Training healthcare providers on AI model limitations, and implementing feedback mechanisms, helps identify potential issues early. Regulatory compliance is maintained through the alignment of techno-vigilance processes with standards, ensuring accountability via regulatory audits. Additionally, ethical monitoring systems are necessary to safeguard against biases, incorporating ethical oversight to ensure AI models are used responsibly and equitably. The above outlined framework parallels pharmacovigilance in drug safety, by also emphasizing continuous monitoring, regulatory alignment and ethical integrity so as to ensure that AI systems are safely and effectively integrated into healthcare. By adhering to these techno-vigilance practices, we believe healthcare systems can monitor AI models in real time, ensure their safety and efficacy across diverse populations, achieve and maintain necessarily-high ethical standards.

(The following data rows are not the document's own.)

(** X4.  Every record of either extraction holds a line that is not
    empty and has no whitespace at its ends, and a marker that is not
    empty and stands at the start of that line. *)
Theorem record_marker_starts_content :
  forall txt r,
    In r (_extract_standard_verses txt) \/ In r (_extract_complex_verses txt) ->
    content r <> []
    /\ strip (content r) = content r
    /\ marker r <> []
    /\ exists rest, content r = marker r ++ rest.
Proof.
  intros txt r [Hin|Hin].
  - destruct (record_shape _ _ _ standard_body_ok Hin) as (Hne & Hs & Hb).
    split; [exact Hne|]. split; [exact Hs|].
    unfold standard_body in Hb.
    destruct (first_match standard_patterns (content r)) as [m|] eqn:Hm; [|discriminate].
    injection Hb as Hr.
    assert (Hmk : marker r = m) by (rewrite <- Hr; reflexivity). rewrite Hmk.
    apply (first_match_marker standard_patterns); [|exact Hm].
    intros p Hp. apply marker_patterns_consume. left; exact Hp.
  - destruct (record_shape _ _ _ complex_body_ok Hin) as (Hne & Hs & Hb).
    split; [exact Hne|]. split; [exact Hs|].
    unfold complex_body in Hb.
    destruct (first_match complex_patterns (content r)) as [m|] eqn:Hm.
    + injection Hb as Hr.
      assert (Hmk : marker r = m) by (rewrite <- Hr; reflexivity). rewrite Hmk.
      apply (first_match_marker complex_patterns); [|exact Hm].
      intros p Hp. apply marker_patterns_consume. right; exact Hp.
    + destruct (_ && _); [|discriminate].
      injection Hb as Hr.
      assert (Hmk : marker r = content r) by (rewrite <- Hr; reflexivity). rewrite Hmk.
      split; [exact Hne | exists []; symmetry; apply app_nil_r].
Qed.

(** The second line of a text, with blanks around its marker. *)
Lemma record_marker_starts_content_witness :
  exists rest,
    str "12.3 yatha" = str "12.3" ++ rest
    /\ In (verse_of 2 (str "12.3 yatha") (str "12.3"))
          (_extract_complex_verses (str "intro" ++ [10] ++ str "   12.3 yatha  ")).
Proof.
  assert (Hin : In (verse_of 2 (str "12.3 yatha") (str "12.3"))
                   (_extract_complex_verses (str "intro" ++ [10] ++ str "   12.3 yatha  "))).
  { vm_compute. right. left. reflexivity. }
  destruct (record_marker_starts_content _ _ (or_intror Hin)) as (_ & _ & _ & rest & Hrest).
  exists rest. split; [exact Hrest | exact Hin].
Defined.

(** X5.  An irregular record comes from the complex extraction only; its
    marker is its whole line, which is shorter than 20 characters, is
    made of characters of the fallback class and does not start with a
    decimal digit: a line that starts with a digit, a bare page number
    for one, is recorded as a verse. *)
Theorem irregular_record_shape :
  forall txt r,
    In r (_extract_complex_verses txt) -> type r = irregular ->
    marker r = content r
    /\ (length (content r) < 20)%nat
    /\ all_in irregular_class (content r)
    /\ starts_with_digit (content r) = false.
Proof.
  intros txt r Hin Hty.
  destruct (record_shape _ _ _ complex_body_ok Hin) as (Hne & _ & Hb).
  unfold complex_body in Hb.
  destruct (first_match complex_patterns (content r)) as [m|] eqn:Hm.
  { injection Hb as Hr. rewrite <- Hr in Hty. simpl in Hty. discriminate. }
  destruct (Z.ltb_spec (Z.of_nat (length (content r))) 20) as [Hlt|]; [|discriminate].
  destruct (is_some (re_match irregular_pattern (content r))) eqn:Hp; [|discriminate].
  simpl in Hb. injection Hb as Hr.
  apply irregular_pattern_matches in Hp. destruct Hp as [_ Hall].
  assert (Hmk : marker r = content r) by (rewrite <- Hr; reflexivity).
  split; [exact Hmk|]. split; [lia|]. split; [exact Hall|].
  destruct (starts_with_digit (content r)) eqn:Hd; [|reflexivity].
  destruct (first_match_digit_line _ Hd) as [Heq Hnone].
  rewrite Heq in Hnone. congruence.
Qed.

(** The line of three hyphens is irregular; the page number 12 on the
    line after it is a verse. *)
Lemma irregular_record_shape_witness :
  _extract_complex_verses (str "---" ++ [10] ++ str "12")
  = [irregular_of 1 (str "---"); verse_of 2 (str "12") (str "12")]
  /\ starts_with_digit (str "---") = false.
Proof.
  split; [vm_compute; reflexivity|].
  apply (irregular_record_shape (str "---" ++ [10] ++ str "12") (irregular_of 1 (str "---"))).
  - vm_compute. left. reflexivity.
  - reflexivity.
Defined.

Surprising few articles performed external validation analyses in the last two years, although the number is increasing, considering that 192 out of 194 ML articles reporting external validation were published in the last 5 years. Assuming the Covid-19 pandemic as the last global health crisis, launching on PubMed the query ((“machine learning“[Title/Abstract]) OR (“deep learning“[Title/Abstract])) AND ((“external validation“[Title/Abstract]) OR (“externally validated“[Title/Abstract])) AND ((COVID[Title/Abstract]) OR (COVID-19[Title/Abstract]) OR (SARS-COV-2[Title/Abstract])) gave 124 results, while removing the external validation terms the result is 6,689. Most ML models reported in the literature about risk stratification, radiological discrimination and cardiological tasks [20,21,22] perform poorly on external data, or significantly worse than on internal data, which means they could be practically useless if not even harmful to real-world patients and practitioners [23].
Conclusions
Medical validation and machine-learning validation differ significantly in both scope and execution. While machine learning models often undergo validation based on historical datasets and performance metrics like accuracy, external medical validation is essential to assess how these models perform in real-world, diverse clinical environments. Providing reliable and timely information across different healthcare settings is critical to address the reproducibility crisis of AI applications in healthcare.
For policymakers, we advocate the establishment of clear regulatory frameworks that mandate external validation as a fundamental component of AI certification. Regulatory bodies should require AI developers to conduct multi-site external validation studies before any system can be widely deployed. Additionally, policies should encourage the creation of publicly available datasets that represent diverse populations, diseases, and healthcare environments. Such datasets would help ensure that AI models do not reinforce health disparities or perform inadequately in underrepresented communities. A systematic regulatory audit should be implemented to monitor the continuous performance of AI models over time, ensuring that models remain compliant with safety and efficacy standards as healthcare environments evolve.
For healthcare providers, the adoption of AI models must be coupled with an understanding of their limitations. Providers should actively participate in external validation processes by contributing real-world clinical data and providing feedback on model performance. Furthermore, hospitals and healthcare organizations must develop internal protocols for the ongoing monitoring of AI tools, identifying any performance deviations that could lead to adverse outcomes. Healthcare providers play a pivotal role in identifying early signals of AI model failure and should have the authority to report issues directly to regulatory bodies and AI developers, much like adverse event reporting systems in pharmacovigilance.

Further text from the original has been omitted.